Vietnam’s tiger farms are called trafficking hubs
Topics: From the Wires, News
ENBARGOED UNTIL 0001GMT of July 23, 2012 - In this July 4, 2012, photo, caretaker Lai Van Xa provokes a tiger with his plastic sandal at a tiger farm in southern Binh Duong province, Vietnam. The farm in An Binh commune is one of the country's 11 registered captive tiger facilities. Vietnam and neighboring countries say bringing rare animals into captivity can reduce hunting pressure on endangered wild populations. But international wildlife experts say that in Asia, such facilities often facilitate laundering of wild-caught animals into a bustling illegal wildlife trade. (AP Photo/Mike Ives)(Credit: Mike Ives)AN BINH, Vietnam (AP) — Nineteen tigers prowl outdoor cages the size of dormitory rooms, nibbling frayed wire fences and roaring at a caretaker who taunts them with his sandal.

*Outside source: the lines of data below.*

(* ===== verification/Finding.v ===== *)
(** * Findings ([crates/core/src/finding.rs])

    A finding is a claim that something is wrong. Its life is a state
    machine: raised, reproduced, assigned, then fixed or withdrawn. The
    operations mutate the finding or refuse; the automaton of the states is
    stated apart, and the operations are proved to implement it. *)

From S2P Require Import Prelude RustStr Wire Model.

(** [FindingState] *)
Inductive FindingState := Raised | Reproduced | Assigned | Fixed | Withdrawn.

#[global] Instance FindingState_eq_dec : EqDecision FindingState.
Proof. solve_decision. Defined.

Definition FindingState_as_wire (s : FindingState) : string :=
  match s with
  | Raised => "raised" | Reproduced => "reproduced" | Assigned => "assigned"
  | Fixed => "fixed" | Withdrawn => "withdrawn"
  end.

#[global] Program Instance FindingState_wire : WireNames FindingState := {
  wire_all := [Raised; Reproduced; Assigned; Fixed; Withdrawn]; as_wire := FindingState_as_wire }.
Solve All Obligations with wire_instance.

(** [FindingState::is_terminal] *)
Definition finding_terminal (s : FindingState) : bool :=
  match s with Fixed | Withdrawn => true | _ => false end.

(** [FindingError] *)
Inductive FindingError :=
| NoReproduction
| AlreadyReproduced
| WrongState (s : FindingState).

#[global] Instance FindingError_eq_dec : EqDecision FindingError.
Proof. solve_decision. Defined.

(** [Finding] *)
Record Finding := {
  fd_id : FindingId;
  fd_project : ProjectId;
  fd_record : RecordId;
  fd_raised_by : string;
  fd_claim : string;
  fd_reproduction : option GateId;
  fd_state : FindingState;
  fd_assigned_to : option string;
  fd_withdrawn_reason : option string;
  fd_also_known_as : list Iri;
  fd_security : bool;
  fd_area : option string;
}.

#[global] Instance Finding_eq_dec : EqDecision Finding.
Proof. solve_decision. Defined.

(** The four fields the operations write. *)
Definition fd_update (f : Finding) (reproduction : option GateId) (state : FindingState)
  (assigned_to withdrawn_reason : option string) : Finding := {|
  fd_id := fd_id f; fd_project := fd_project f; fd_record := fd_record f;
  fd_raised_by := fd_raised_by f; fd_claim := fd_claim f;
  fd_reproduction := reproduction; fd_state := state; fd_assigned_to := assigned_to;
  fd_withdrawn_reason := withdrawn_reason; fd_also_known_as := fd_also_known_as f;
  fd_security := fd_security f; fd_area := fd_area f |}.

(** [seq_iri(0)], the placeholder the store replaces. *)
Definition placeholder_id : Iri := "urn:uuid:00000000-0000-7000-8000-000000000000".

(** [Finding::raise] *)
Definition raise (project : ProjectId) (record : RecordId) (raised_by claim : string) : Finding := {|
  fd_id := placeholder_id; fd_project := project; fd_record := record;
  fd_raised_by := raised_by; fd_claim := claim;
  fd_reproduction := None; fd_state := Raised; fd_assigned_to := None;
  fd_withdrawn_reason := None; fd_also_known_as := []; fd_security := false; fd_area := None |}.

(** [Finding::attach_reproduction] *)
Definition attach_reproduction (f : Finding) (gate : GateId) : Result Finding FindingError :=
  if finding_terminal (fd_state f) then Err (WrongState (fd_state f))
  else if is_some (fd_reproduction f) then Err AlreadyReproduced
  else Ok (fd_update f (Some gate) Reproduced (fd_assigned_to f) (fd_withdrawn_reason f)).

(** [Finding::assign] *)
Definition assign (f : Finding) (to : string) : Result Finding FindingError :=
  match fd_state f with
  | Raised => Err NoReproduction
  | Reproduced | Assigned =>
      Ok (fd_update f (fd_reproduction f) Assigned (Some to) (fd_withdrawn_reason f))
  | other => Err (WrongState other)
  end.

(** [Finding::mark_fixed] *)
Definition mark_fixed (f : Finding) : Result Finding FindingError :=
  if fd_state f != Assigned then Err (WrongState (fd_state f))
  else Ok (fd_update f (fd_reproduction f) Fixed (fd_assigned_to f) (fd_withdrawn_reason f)).

(** [Finding::withdraw] *)
Definition withdraw (f : Finding) (reason : string) : Result Finding FindingError :=
  if finding_terminal (fd_state f) then Err (WrongState (fd_state f))
  else Ok (fd_update f (fd_reproduction f) Withdrawn (fd_assigned_to f) (Some reason)).

(** ** The state machine *)

(** One accepted operation. *)
Inductive finding_step : Finding → Finding → Prop :=
| fs_attach f f' gate : attach_reproduction f gate = Ok f' → finding_step f f'
| fs_assign f f' to : assign f to = Ok f' → finding_step f f'
| fs_fixed f f' : mark_fixed f = Ok f' → finding_step f f'
| fs_withdraw f f' reason : withdraw f reason = Ok f' → finding_step f f'.

(** A finding some sequence of accepted operations makes from a raised one. *)
Definition finding_reachable (f : Finding) : Prop :=
  ∃ project record by_ claim, rtc finding_step (raise project record by_ claim) f.

(** The automaton the type is meant to be: no edge from [Raised] to
    [Assigned], and none out of a terminal state. *)
Inductive finding_edge : FindingState → FindingState → Prop :=
| fe_reproduce : finding_edge Raised Reproduced
| fe_assign : finding_edge Reproduced Assigned
| fe_reassign : finding_edge Assigned Assigned
| fe_fix : finding_edge Assigned Fixed
| fe_withdraw s : finding_terminal s = false → finding_edge s Withdrawn.

(** What a reachable finding's fields say of its state. *)
Definition finding_inv (f : Finding) : Prop :=
  (fd_state f = Raised → fd_reproduction f = None)
  ∧ (fd_state f = Reproduced ∨ fd_state f = Assigned ∨ fd_state f = Fixed → is_Some (fd_reproduction f))
  ∧ (fd_state f = Assigned ∨ fd_state f = Fixed → is_Some (fd_assigned_to f))
  ∧ (fd_state f = Withdrawn ↔ is_Some (fd_withdrawn_reason f)).

(** ** Lemmas *)

Lemma finding_step_cases f f' :
  finding_step f f' ↔
  ((∃ g, finding_terminal (fd_state f) = false ∧ fd_reproduction f = None
         ∧ f' = fd_update f (Some g) Reproduced (fd_assigned_to f) (fd_withdrawn_reason f))
   ∨ (∃ to, (fd_state f = Reproduced ∨ fd_state f = Assigned)
         ∧ f' = fd_update f (fd_reproduction f) Assigned (Some to) (fd_withdrawn_reason f))
   ∨ (fd_state f = Assigned
         ∧ f' = fd_update f (fd_reproduction f) Fixed (fd_assigned_to f) (fd_withdrawn_reason f))
   ∨ (∃ reason, finding_terminal (fd_state f) = false
         ∧ f' = fd_update f (fd_reproduction f) Withdrawn (fd_assigned_to f) (Some reason))).
Proof.
  split.
  - intros [? ? g H|? ? to H|? ? H|? ? re H].
    + unfold attach_reproduction in H. step_in H. destruct (fd_reproduction f0); naive_solver.
    + unfold assign in H. step_in H; eauto 10.
    + unfold mark_fixed in H. step_in H. bool_prop. eauto 10.
    + unfold withdraw in H. step_in H. eauto 10.
  - intros [(g & Ht & Hr & ->)|[(to & Ht & ->)|[[Ht ->]|(re & Ht & ->)]]].
    + apply (fs_attach _ _ g). unfold attach_reproduction. by rewrite Ht, Hr.
    + apply (fs_assign _ _ to). unfold assign. by destruct Ht as [-> | ->].
    + apply fs_fixed. unfold mark_fixed. by rewrite bool_decide_eq_true_2.
    + apply (fs_withdraw _ _ re). unfold withdraw. by rewrite Ht.
Qed.

(** Case on which operation was accepted. *)
Ltac finding_cases H :=
  apply finding_step_cases in H as [(? & ? & ? & ->)|[(? & [?|?] & ->)|[[? ->]|(? & ? & ->)]]];
  cbn in *.

Lemma finding_inv_raise p r b c : finding_inv (raise p r b c).
Proof. unfold finding_inv; cbn. split_and!; naive_solver. Qed.

Lemma finding_inv_step f f' : finding_step f f' → finding_inv f → finding_inv f'.
Proof.
  unfold finding_inv. intros Hs Hi. finding_cases Hs; destruct (fd_state f); naive_solver.
Qed.

Lemma finding_reachable_inv f : finding_reachable f → finding_inv f.
Proof.
  intros (p & r & b & c & Hs). revert Hs. apply rtc_ind_r; eauto using finding_inv_raise, finding_inv_step.
Qed.

Lemma finding_step_edge f f' : finding_inv f → finding_step f f' → finding_edge (fd_state f) (fd_state f').
Proof.
  intros (_ & Hr & _) Hs. finding_cases Hs; try (by constructor).
  all: destruct (fd_state f); try done; try (by constructor); destruct Hr; naive_solver.
Qed.

Lemma finding_edge_step f s :
  finding_inv f → finding_edge (fd_state f) s → ∃ f', finding_step f f' ∧ fd_state f' = s.
Proof.
  intros (Hraised & _) He. setoid_rewrite finding_step_cases.
  remember (fd_state f) as st eqn:Hst. destruct He as [| | | |st Ht].
  - eexists; split; [left; exists "g"; eauto|done].
  - eexists; split; [right; left; exists "a"; eauto|done].
  - eexists; split; [right; left; exists "a"; eauto|done].
  - eexists; split; [right; right; left; eauto|done].
  - eexists; split; [right; right; right; exists "r"; eauto|done].
Qed.

(** What no operation may change: the reproduction once attached, and the
    identity, area and security mark for the whole life. *)
Lemma finding_step_frame f f' :
  finding_step f f' →
  (∀ g, fd_reproduction f = Some g → fd_reproduction f' = Some g)
  ∧ fd_security f' = fd_security f ∧ fd_area f' = fd_area f
  ∧ fd_record f' = fd_record f ∧ fd_claim f' = fd_claim f.
Proof. intros Hs. finding_cases Hs; naive_solver. Qed.

Lemma finding_steps_frame f f' :
  rtc finding_step f f' →
  (∀ g, fd_reproduction f = Some g → fd_reproduction f' = Some g)
  ∧ fd_security f' = fd_security f ∧ fd_area f' = fd_area f
  ∧ fd_record f' = fd_record f ∧ fd_claim f' = fd_claim f.
Proof.
  induction 1 as [|f f1 f2 Hs _ IH]; [naive_solver|].
  apply finding_step_frame in Hs. destruct_and!. split_and!; try congruence. naive_solver.
Qed.

(** The operations of a finding implement the automaton exactly: a finding
    reachable from [raise] satisfies its invariant (a reproduction from
    [Reproduced] on, an assignee from [Assigned] on, a reason exactly when
    withdrawn); each accepted operation follows an edge, keeps the invariant
    and the attached reproduction, security mark, area, record and claim, and
    stores what it was given; every edge has an operation that takes it, and
    a terminal state accepts none. In particular a raised finding is never
    assigned without a reproduction. (C23) *)
Theorem finding_refines_automaton (f : Finding) (Hf : finding_reachable f) :
  finding_inv f
  ∧ (∀ f', finding_step f f' → finding_edge (fd_state f) (fd_state f') ∧ finding_inv f'
       ∧ (∀ g, fd_reproduction f = Some g → fd_reproduction f' = Some g)
       ∧ fd_security f' = fd_security f ∧ fd_area f' = fd_area f ∧ fd_record f' = fd_record f ∧ fd_claim f' = fd_claim f)
  ∧ (∀ f' gate, attach_reproduction f gate = Ok f' → fd_reproduction f' = Some gate)
  ∧ (∀ f' to, assign f to = Ok f' → fd_assigned_to f' = Some to)
  ∧ (∀ f' reason, withdraw f reason = Ok f' → fd_withdrawn_reason f' = Some reason)
  ∧ (∀ s, finding_edge (fd_state f) s → ∃ f', finding_step f f' ∧ fd_state f' = s)
  ∧ (finding_terminal (fd_state f) = true → ∀ f', ~ finding_step f f').
Proof.
  apply finding_reachable_inv in Hf. split_and!; [done| | | | | |].
  - intros f' Hs. split; [by apply finding_step_edge|]. split; [by eapply finding_inv_step|]. by apply finding_step_frame.
  - unfold attach_reproduction. intros f' gate H. step_in H. by destruct (fd_reproduction f); simplify_eq.
  - unfold assign. intros f' to H. by step_in H.
  - unfold withdraw. intros f' reason H. by step_in H.
  - intros s He. by apply finding_edge_step.
  - intros Ht f' He%finding_step_edge; [|done]. revert Ht. destruct He; cbn; congruence.
Qed.

(** The reproduced finding of a raised one, in its state and with its gate *)
Lemma finding_refines_automaton_witness :
  ∃ f', attach_reproduction (raise "p" "r" "rev" "c") "g" = Ok f' ∧ finding_inv f' ∧ fd_state f' = Reproduced ∧ fd_reproduction f' = Some "g".
Proof.
  eexists. split; [reflexivity|].
  destruct (finding_refines_automaton (raise "p" "r" "rev" "c")) as (_ & Hstep & Hattach & _); [exists "p", "r", "rev", "c"; apply rtc_refl|].
  split; [by eapply Hstep, fs_attach|]. split; [reflexivity|]. by eapply Hattach.
Defined.

(** A finding that was assigned or fixed had its reproduction observed first,
    that reproduction is the one it keeps for ever, an assignee is recorded,
    and the security mark and the area never change. *)
Theorem finding_life (f f' : Finding) (Hf : finding_reachable f) (Hs : rtc finding_step f f') :
  (fd_state f = Assigned ∨ fd_state f = Fixed →
     is_Some (fd_assigned_to f) ∧ ∃ g, fd_reproduction f = Some g ∧ fd_reproduction f' = Some g)
  ∧ (fd_state f' = Withdrawn ↔ is_Some (fd_withdrawn_reason f'))
  ∧ fd_security f' = fd_security f ∧ fd_area f' = fd_area f ∧ fd_record f' = fd_record f.
Proof.
  assert (finding_reachable f') as Hf'.
  { destruct Hf as (p & r & b & c & ?). exists p, r, b, c. by transitivity f. }
  apply finding_steps_frame in Hs as (Hrep & ? & ? & ? & _).
  apply finding_reachable_inv in Hf as (_ & Hr & Ha & _), Hf' as (_ & _ & _ & Hw).
  split_and!; try done. intros Hst. split; [by apply Ha|].
  destruct Hr as [g Hg]; [naive_solver|]. eauto.
Qed.

(** A finding reproduced by gate ["g"] and assigned, then fixed. *)
Definition assigned_example : Finding :=
  match attach_reproduction (raise "p" "r" "rev" "c") "g" with
  | Ok f => match assign f "fixer" with Ok f' => f' | Err _ => f end
  | Err _ => raise "p" "r" "rev" "c"
  end.

Lemma finding_life_witness :
  fd_state assigned_example = Assigned
  ∧ ∃ f', mark_fixed assigned_example = Ok f' ∧ fd_reproduction f' = Some "g".
Proof.
  split; [reflexivity|]. eexists; split; [reflexivity|].
  edestruct (finding_life assigned_example) as [Hl _].
  - exists "p", "r", "rev", "c".
    eapply rtc_l; [by eapply (fs_attach _ _ "g")|].
    eapply rtc_l; [by eapply (fs_assign _ _ "fixer")|]. apply rtc_refl.
  - eapply rtc_once, fs_fixed. reflexivity.
  - destruct (Hl (or_introl eq_refl)) as (_ & g & Hg & Hg').
    exact (eq_trans Hg' (eq_sym Hg)).
Defined.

It looks like a zoo, but it’s closed to the public. The facility breeds tigers, but has never supplied a conservation program with any animals nor sold any to zoos.
Conservationists allege that Vietnam’s 11 registered tiger farms, including this one, are fronts for a thriving illegal market in tiger parts, highly prized for purported — if unproven — medicinal qualities.
Nonsense, says manager Luong Thien Dan. He says the farm in southern Binh Duong province was created simply because its management has a “soft spot” for the big cats, and that it’s funded privately by a beer company.
“At first we just kept them as pets, but when they started to breed, we got excited and wanted to expand their population,” Dan said during a tour of the farm, about 40 kilometers (25 miles) from Ho Chi Minh City.
The illegal wildlife trade is worth an estimated $8 billion to $10 billion per year in Southeast Asia alone and includes tigers, rhinos and other lesser-known animals.
The conservationists say the loosely regulated farms are used to “launder” illegally caught wild tigers, which they say are mixed in with stocks of legitimately bred animals, and that products from their carcasses are later sold on the black market.
The conservation group WWF this week ranked Vietnam as the worst country for wildlife crime in its first such survey of how well 23 countries in Asia and Africa protect rhinos, tigers and elephants. The Switzerland-based group focused its report released Monday on countries where the threatened animals live in the wild or are traded or consumed. Vietnam’s foreign ministry did not immediately respond to a written request for comment on the WWF report.
However, the government has commented on the tiger farms, saying in a 2009 report that they are aimed at breeding tigers for “future reintroduction programs.” No captive tiger has been successfully introduced to a wild population anywhere in the world.
Some proponents of wildlife farms argue that they can ease the pressure on wild populations by lessening the demand for poached animals.
But in Asia, such farms are largely unregulated and create “an avenue for trade in something that you shouldn’t be trading in,” said Vincent Nijman, a wildlife trade expert at Oxford Brookes University in England.